Elizabeth Catlett (1915 – 2012) was an African-American and Mexican sculptor and artist whose art encompassed the Black struggles in 20th century America. With themes including race and feminism, depicting the Black female experience was a vital driving force in Catlett's career.
From a young age, Catlett’s life was shrouded in racial and socio-political injustices. She spent her childhood summers with her grandparents - who were freed slaves, in North Carolina. With the southern United States known for being overwhelmingly racist (shown evidently through the Jim Crow laws), Catlett recalls seeing African-American sharecroppers “living and working in extreme poverty”. Like her grandparents, these sharecroppers were former slaves but, now freed, they were still being exploited through their labour. This inspired the creation of Sharecropper (1952), one of her famous pieces depicting a woman in a straw hat looking empty.
These racial injustices became clearer during her university experience. Her scholarship to the Carnegie Institute of Technology was withdrawn on the basis of her race, however, she got accepted into Howard University, graduating with honours in 1935. Five years later, she became the first African-American woman to graduate with an MFA in sculpture from the University of Iowa. Across the different universities, Catlett was lucky to be taught by influential individuals, including artist Lois Mailou Jones, philosopher Alain Locke and Grant Wood.

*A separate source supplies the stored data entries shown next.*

(** * abi_exporter: the certificate-expiry exporter of [main.go]

    A shallow embedding of the collection pipeline of [main.go]: the
    gauge vector [metric], [init], [readConfig], [fetchData], [round]
    and the polling loop of [main], together with the parts of the Go
    standard library they call ([time.Parse] for the layout
    ["2006-01-02 15:04:05"], [Time.Sub], [Duration.Hours], [math.Pow],
    [math.Round]).

    - [float64] values are IEEE 754 binary64 numbers, as [spec_float]
      with the operations of [SpecFloat] at precision 53;
    - the gauge vector is a finite map from the label values
      [(url, origin_prometheus)] to the last value set;
    - the file system, the network, the JSON decoder and the clock are
      an environment record [Env], read by the code; every call of
      [fetchData] reads them for itself, so a turn of the polling loop
      ([Turn]) gives each of its calls an environment of its own;
    - log lines and gauge updates are recorded in a trace. *)

From Stdlib Require Import ZArith Lia Ascii String List Bool.
From Stdlib Require Import Floats.SpecFloat.
From stdpp Require Import base option list gmap strings.

#[local] Set Warnings "-clear-no-such-hyp".

Local Open Scope Z_scope.

(** ** float64 *)

Module F64.

Definition prec : Z := 53.
Definition emax : Z := 1024.

Definition float64 : Type := spec_float.

(** Conversion of an integer, [float64(n)] (round to nearest even). *)
Definition of_Z (n : Z) : float64 := binary_normalize prec emax n 0 false.

Definition mul (x y : float64) : float64 := SFmul prec emax x y.
Definition div (x y : float64) : float64 := SFdiv prec emax x y.
Definition add (x y : float64) : float64 := SFadd prec emax x y.
Definition ltb (x y : float64) : bool := SFltb x y.
Definition leb (x y : float64) : bool := SFleb x y.
Definition eqb (x y : float64) : bool := SFeqb x y.
(** [DsrefAliasForLog]; the argument is a pointer that may be nil. *)
Definition DsrefAliasForLog (log : option oplog.Log) : run (res dsref.Ref) :=
  match log with
  | None => Returns (Err (Errorf "logbook: log is required"))
  | Some log =>
      m ← oplog.Log_Model log;
      if negb (m =? authorModel)%N
      then Returns (Err (Errorf "logbook: log isn't rooted as an author"))
      else
        match oplog.Logs log with
        | [ds] =>
            Returns (Ok {| dsref.Username := oplog.Log_Name log;
                           dsref.ProfileID := EmptyString;
                           dsref.Name := oplog.Log_Name ds;
                           dsref.Path := EmptyString |})
        | _ => Returns (Err (Errorf "logbook: ambiguous dataset reference"))
        end
  end.

(** [LogEntry]; [Timestamp] is [time.Unix(0, ns)], kept as the nanoseconds. *)
Record LogEntry : Type := {
  Entry_Timestamp : Z;
  Entry_Author : string;
  Entry_Action : string;
  Entry_Note : string;
}.

(** The map [actionStrings], from a model to its array of three strings. *)
Definition actionStrings : list (N * list string) :=
  [(authorModel, ["create profile"; "update profile"; "delete profile"]);
   (nameModel, ["init dataset"; "rename dataset"; "delete dataset"]);
   (branchModel, ["init branch"; "rename branch"; "delete branch"]);
   (versionModel, ["save commit"; "amend commit"; "remove commit"]);
   (publicationModel, ["publish"; EmptyString; "unpublish"]);
   (aclModel, ["update access"; "update access"; "remove all access"]);
   (cronJobModel, ["ran update"; EmptyString; EmptyString])]%string.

In 1946, Catlett embarked on relocating to Mexico City with her husband after being offered a grant from the Rosenwald Foundation. There, she painted Frida Kahlo and Deigo Rivera-inspired murals and later joined the Taller de Grafica (an influential yet political group of artists), where she met her second husband. The group enabled her to advocate for accessible and affordable art for all. In 1958, Catlett taught at the National School of Fine Arts until her retirement in 1976.

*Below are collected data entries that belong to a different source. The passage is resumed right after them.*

Definition not_printable_ranges : list (N * N) :=
  [
   (128, 160); (173, 173); (888, 889); (896, 899); (907, 907);
   (909, 909); (930, 930); (1328, 1328); (1367, 1368); (1419, 1420);
   (1424, 1424); (1480, 1487); (1515, 1518); (1525, 1541); (1564, 1564);
   (1757, 1757); (1806, 1807); (1867, 1868); (1970, 1983); (2043, 2044);
   (2094, 2095); (2111, 2111); (2140, 2141); (2143, 2143); (2155, 2159);
   (2191, 2199); (2274, 2274); (2436, 2436); (2445, 2446); (2449, 2450);
   (2473, 2473); (2481, 2481); (2483, 2485); (2490, 2491); (2501, 2502);
   (2505, 2506); (2511, 2518); (2520, 2523); (2526, 2526); (2532, 2533);
   (2559, 2560); (2564, 2564); (2571, 2574); (2577, 2578); (2601, 2601);
   (2609, 2609); (2612, 2612); (2615, 2615); (2618, 2619); (2621, 2621);
   (2627, 2630); (2633, 2634); (2638, 2640); (2642, 2648); (2653, 2653);
   (2655, 2661); (2679, 2688); (2692, 2692); (2702, 2702); (2706, 2706);
   (2729, 2729); (2737, 2737); (2740, 2740); (2746, 2747); (2758, 2758);
   (2762, 2762); (2766, 2767); (2769, 2783); (2788, 2789); (2802, 2808);
   (2816, 2816); (2820, 2820); (2829, 2830); (2833, 2834); (2857, 2857);
   (2865, 2865); (2868, 2868); (2874, 2875); (2885, 2886); (2889, 2890);
   (2894, 2900); (2904, 2907); (2910, 2910); (2916, 2917); (2936, 2945);
   (2948, 2948); (2955, 2957); (2961, 2961); (2966, 2968); (2971, 2971);
   (2973, 2973); (2976, 2978); (2981, 2983); (2987, 2989); (3002, 3005);
   (3011, 3013); (3017, 3017); (3022, 3023); (3025, 3030); (3032, 3045);
   (3067, 3071); (3085, 3085); (3089, 3089); (3113, 3113); (3130, 3131);
   (3141, 3141); (3145, 3145); (3150, 3156); (3159, 3159); (3163, 3164);
   (3166, 3167); (3172, 3173); (3184, 3190); (3213, 3213); (3217, 3217);
   (3241, 3241); (3252, 3252); (3258, 3259); (3269, 3269); (3273, 3273);
   (3278, 3284); (3287, 3292); (3295, 3295); (3300, 3301); (3312, 3312);
   (3315, 3327); (3341, 3341); (3345, 3345); (3397, 3397); (3401, 3401);
   (3408, 3411); (3428, 3429); (3456, 3456); (3460, 3460); (3479, 3481);
   (3506, 3506); (3516, 3516); (3518, 3519); (3527, 3529); (3531, 3534);
   (3541, 3541); (3543, 3543); (3552, 3557); (3568, 3569); (3573, 3584);
   (3643, 3646); (3676, 3712); (3715, 3715); (3717, 3717); (3723, 3723);
   (3748, 3748); (3750, 3750); (3774, 3775); (3781, 3781); (3783, 3783);
   (3790, 3791); (3802, 3803); (3808, 3839); (3912, 3912); (3949, 3952);
   (3992, 3992); (4029, 4029); (4045, 4045); (4059, 4095); (4294, 4294);
   (4296, 4300); (4302, 4303); (4681, 4681); (4686, 4687); (4695, 4695);
   (4697, 4697); (4702, 4703); (4745, 4745); (4750, 4751); (4785, 4785);
   (4790, 4791); (4799, 4799); (4801, 4801); (4806, 4807); (4823, 4823);
   (4881, 4881); (4886, 4887); (4955, 4956); (4989, 4991); (5018, 5023);
   (5110, 5111); (5118, 5119); (5760, 5760); (5789, 5791); (5881, 5887);
   (5910, 5918); (5943, 5951); (5972, 5983); (5997, 5997); (6001, 6001);
   (6004, 6015); (6110, 6111); (6122, 6127); (6138, 6143); (6158, 6158);
   (6170, 6175); (6265, 6271); (6315, 6319); (6390, 6399); (6431, 6431);
   (6444, 6447); (6460, 6463); (6465, 6467); (6510, 6511); (6517, 6527);
   (6572, 6575); (6602, 6607); (6619, 6621); (6684, 6685); (6751, 6751);
   (6781, 6782); (6794, 6799); (6810, 6815); (6830, 6831); (6863, 6911);
   (6989, 6991); (7039, 7039); (7156, 7163); (7224, 7226); (7242, 7244);
   (7305, 7311); (7355, 7356); (7368, 7375); (7419, 7423); (7958, 7959);
   (7966, 7967); (8006, 8007); (8014, 8015); (8024, 8024); (8026, 8026);
   (8028, 8028); (8030, 8030); (8062, 8063); (8117, 8117); (8133, 8133);
   (8148, 8149); (8156, 8156); (8176, 8177); (8181, 8181); (8191, 8207);
   (8232, 8239); (8287, 8303); (8306, 8307); (8335, 8335); (8349, 8351);
   (8385, 8399); (8433, 8447); (8588, 8591); (9255, 9279); (9291, 9311);
   (11124, 11125); (11158, 11158); (11508, 11512); (11558, 11558); (11560, 11564);
   (11566, 11567); (11624, 11630); (11633, 11646); (11671, 11679); (11687, 11687);
   (11695, 11695); (11703, 11703); (11711, 11711); (11719, 11719); (11727, 11727);
   (11735, 11735); (11743, 11743); (11870, 11903); (11930, 11930); (12020, 12031);
   (12246, 12271); (12284, 12288); (12352, 12352); (12439, 12440); (12544, 12548);
   (12592, 12592); (12687, 12687); (12772, 12783); (12831, 12831); (42125, 42127);
   (42183, 42191); (42540, 42559); (42744, 42751); (42955, 42959); (42962, 42962);
   (42964, 42964); (42970, 42993); (43053, 43055); (43066, 43071); (43128, 43135);
   (43206, 43213); (43226, 43231); (43348, 43358); (43389, 43391); (43470, 43470);
   (43482, 43485); (43519, 43519); (43575, 43583); (43598, 43599); (43610, 43611);
   (43715, 43738); (43767, 43776); (43783, 43784); (43791, 43792); (43799, 43807);
   (43815, 43815); (43823, 43823); (43884, 43887); (44014, 44015); (44026, 44031);
   (55204, 55215); (55239, 55242); (55292, 63743); (64110, 64111); (64218, 64255);
   (64263, 64274); (64280, 64284); (64311, 64311); (64317, 64317); (64319, 64319);
   (64322, 64322); (64325, 64325); (64451, 64466); (64912, 64913); (64968, 64974);
   (64976, 65007); (65050, 65055); (65107, 65107); (65127, 65127); (65132, 65135);
   (65141, 65141); (65277, 65280); (65471, 65473); (65480, 65481); (65488, 65489);
   (65496, 65497); (65501, 65503); (65511, 65511); (65519, 65531); (65534, 65535);
   (65548, 65548); (65575, 65575); (65595, 65595); (65598, 65598); (65614, 65615);
   (65630, 65663); (65787, 65791); (65795, 65798); (65844, 65846); (65935, 65935);
   (65949, 65951); (65953, 65999); (66046, 66175); (66205, 66207); (66257, 66271);
   (66300, 66303); (66340, 66348); (66379, 66383); (66427, 66431); (66462, 66462);
   (66500, 66503); (66518, 66559); (66718, 66719); (66730, 66735); (66772, 66775);
   (66812, 66815); (66856, 66863); (66916, 66926); (66939, 66939); (66955, 66955);
   (66963, 66963); (66966, 66966); (66978, 66978); (66994, 66994); (67002, 67002);
   (67005, 67071); (67383, 67391); (67414, 67423); (67432, 67455); (67462, 67462);
   (67505, 67505); (67515, 67583); (67590, 67591); (67593, 67593); (67638, 67638);
   (67641, 67643); (67645, 67646); (67670, 67670); (67743, 67750); (67760, 67807);
   (67827, 67827); (67830, 67834); (67868, 67870); (67898, 67902); (67904, 67967);
   (68024, 68027); (68048, 68049); (68100, 68100); (68103, 68107); (68116, 68116);
   (68120, 68120); (68150, 68151); (68155, 68158); (68169, 68175); (68185, 68191);
   (68256, 68287); (68327, 68330); (68343, 68351); (68406, 68408); (68438, 68439);
   (68467, 68471); (68498, 68504); (68509, 68520); (68528, 68607); (68681, 68735);
   (68787, 68799); (68851, 68857); (68904, 68911); (68922, 69215); (69247, 69247);
   (69290, 69290); (69294, 69295); (69298, 69375); (69416, 69423); (69466, 69487);
   (69514, 69551); (69580, 69599); (69623, 69631); (69710, 69713); (69750, 69758);
   (69821, 69821); (69827, 69839); (69865, 69871); (69882, 69887); (69941, 69941);
   (69960, 69967); (70007, 70015); (70112, 70112); (70133, 70143); (70162, 70162);
   (70207, 70271); (70279, 70279); (70281, 70281); (70286, 70286); (70302, 70302);
   (70314, 70319); (70379, 70383); (70394, 70399); (70404, 70404); (70413, 70414);
   (70417, 70418); (70441, 70441); (70449, 70449); (70452, 70452); (70458, 70458);
   (70469, 70470); (70473, 70474); (70478, 70479); (70481, 70486); (70488, 70492);
   (70500, 70501); (70509, 70511); (70517, 70655); (70748, 70748); (70754, 70783);
   (70856, 70863); (70874, 71039); (71094, 71095); (71134, 71167); (71237, 71247);
   (71258, 71263); (71277, 71295); (71354, 71359); (71370, 71423); (71451, 71452);
   (71468, 71471); (71495, 71679); (71740, 71839); (71923, 71934); (71943, 71944);
   (71946, 71947); (71956, 71956); (71959, 71959); (71990, 71990); (71993, 71994);
   (72007, 72015); (72026, 72095); (72104, 72105); (72152, 72153); (72165, 72191);
   (72264, 72271); (72355, 72367); (72441, 72703); (72713, 72713); (72759, 72759);
   (72774, 72783); (72813, 72815); (72848, 72849); (72872, 72872); (72887, 72959);
   (72967, 72967); (72970, 72970); (73015, 73017); (73019, 73019); (73022, 73022);
   (73032, 73039); (73050, 73055); (73062, 73062); (73065, 73065); (73103, 73103);
   (73106, 73106); (73113, 73119); (73130, 73439); (73465, 73647); (73649, 73663);
   (73714, 73726); (74650, 74751); (74863, 74863); (74869, 74879); (75076, 77711);
   (77811, 77823); (78895, 82943); (83527, 92159); (92729, 92735); (92767, 92767);
   (92778, 92781); (92863, 92863); (92874, 92879); (92910, 92911); (92918, 92927);
   (92998, 93007); (93018, 93018); (93026, 93026); (93048, 93052); (93072, 93759);
   (93851, 93951); (94027, 94030); (94088, 94094); (94112, 94175); (94181, 94191);
   (94194, 94207); (100344, 100351); (101590, 101631); (101641, 110575); (110580, 110580);
   (110588, 110588); (110591, 110591); (110883, 110927); (110931, 110947); (110952, 110959);
   (111356, 113663); (113771, 113775); (113789, 113791); (113801, 113807); (113818, 113819);
   (113824, 118527); (118574, 118575); (118599, 118607); (118724, 118783); (119030, 119039);
   (119079, 119080); (119155, 119162); (119275, 119295); (119366, 119519); (119540, 119551);
   (119639, 119647); (119673, 119807); (119893, 119893); (119965, 119965); (119968, 119969);
   (119971, 119972); (119975, 119976); (119981, 119981); (119994, 119994); (119996, 119996);
   (120004, 120004); (120070, 120070); (120075, 120076); (120085, 120085); (120093, 120093);
   (120122, 120122); (120127, 120127); (120133, 120133); (120135, 120137); (120145, 120145);
   (120486, 120487); (120780, 120781); (121484, 121498); (121504, 121504); (121520, 122623);
   (122655, 122879); (122887, 122887); (122905, 122906); (122914, 122914); (122917, 122917);
   (122923, 123135); (123181, 123183); (123198, 123199); (123210, 123213); (123216, 123535);
   (123567, 123583); (123642, 123646); (123648, 124895); (124903, 124903); (124908, 124908);
   (124911, 124911); (124927, 124927); (125125, 125126); (125143, 125183); (125260, 125263);
   (125274, 125277); (125280, 126064); (126133, 126208); (126270, 126463); (126468, 126468);
   (126496, 126496); (126499, 126499); (126501, 126502); (126504, 126504); (126515, 126515);
   (126520, 126520); (126522, 126522); (126524, 126529); (126531, 126534); (126536, 126536);
   (126538, 126538); (126540, 126540); (126544, 126544); (126547, 126547); (126549, 126550);
   (126552, 126552); (126554, 126554); (126556, 126556); (126558, 126558); (126560, 126560);
   (126563, 126563); (126565, 126566); (126571, 126571); (126579, 126579); (126584, 126584);
   (126589, 126589); (126591, 126591); (126602, 126602); (126620, 126624); (126628, 126628);
   (126634, 126634); (126652, 126703); (126706, 126975); (127020, 127023); (127124, 127135);
   (127151, 127152); (127168, 127168); (127184, 127184); (127222, 127231); (127406, 127461);
   (127491, 127503); (127548, 127551); (127561, 127567); (127570, 127583); (127590, 127743);
   (128728, 128732); (128749, 128751); (128765, 128767); (128884, 128895); (128985, 128991);
   (129004, 129007); (129009, 129023); (129036, 129039); (129096, 129103); (129114, 129119);
   (129160, 129167); (129198, 129199); (129202, 129279); (129620, 129631); (129646, 129647);
   (129653, 129655); (129661, 129663); (129671, 129679); (129709, 129711); (129723, 129727);
   (129734, 129743); (129754, 129759); (129768, 129775); (129783, 129791); (129939, 129939);
   (129995, 130031); (130042, 131071); (173792, 173823); (177977, 177983); (178206, 178207);
   (183970, 183983); (191457, 194559); (195102, 196607); (201547, 917759); (918000, 1114111)
  ]%N.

Heavily inspired by Primitivism and Cubism, Catlett drew on moments of both her American and Mexican life to create her iconic pieces. Using linocut prints and sculptures, her work often centred on key Black individuals, motherhood and dynamic symbols of the Black Power movement. “I have always wanted my art to service my people – to reflect us, to relate to us, to stimulate us, to make us aware of our potential,” she has said.
Today, Elizabeth Catlett’s thought-provoking and emotional artworks are displayed at The Museum of Modern Art in New York, the National Gallery of Art in Washington DC, the Hammer Museum in Los Angeles and the Art Institute of Chicago, to name a few.